Al₂O₃ nanofibers prepared from aluminum Di(sec-butoxide)acetoacetic ester chelate exhibits high surface area and acidity

Alumina (Al₂O₃) is a widely used material for catalysis in the chemical industry. Besides a high specific surface area, acid sites on Al₂O₃ play a crucial role in the chemical transformation of adsorbed molecules, which ultimately react and desorb from the catalyst. This study introduces a synthetic method based on electrospinning to produce Al₂O₃ nanofibers (ANFs) with acidity and porosity tuned using different aluminum precursor formulations.

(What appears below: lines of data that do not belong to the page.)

(** The reverse pass does not cover Object.<init>: its return instruction is
    rewritten before the scan, by another function, and stays rewritten when
    the rewriting of the class fails. *)
Lemma object_init_not_restored cp poly `{SD : StaticData} :
  pool_ok cp ->
  rewrite cp poly true (fun _ => false) [mkMethodCode 0 [code_value _return] true false false] =
    Some (Threw [mkMethodCode 0 [code_value _return_register_finalizer] true false false]).
Proof.
  intros Hp. destruct (compute_index_maps_ok cp poly Hp) as (rw & Hrw & _). unfold rewrite. rewrite Hrw.
  cbn [mbind option_bind]. by vm_compute.
Qed.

After electrospinning and heat treatment, the nanofibers form a non-woven network with macropores (∼4 μm). Nanofibers produced from aluminum di(sec-butoxide)acetoacetic ester chelate (ASB) show the highest total acidity of ca. 0.70 µmol/m² determined with temperature-programmed desorption of ammonia (NH₃-TPD) and BET. The nature of the acid site in ASB ANFs is studied in detail with infrared (IR) spectroscopy. Pyridine is used as a molecular probe for the identification of acid sites in ASB. Pyridine showed the presence of Lewis acid sites prominently. Density-functional theory (DFT) is conducted to understand the desorption kinetics of the adsorbed chemical species, such as ammonia (NH₃) on crystalline γ-Al₂O₃. For our analysis, we focused on a mobile approach for chemisorbed and physisorbed NH₃. The computational results are compared with NH₃-TPD experiments, ultimately utilized to estimate the desorption energy and kinetic desorption parameters. The experiments are found to pair up with our simulation results. We predict that these non-woven structures will find application as a dispersion medium of metallic particles in catalysis.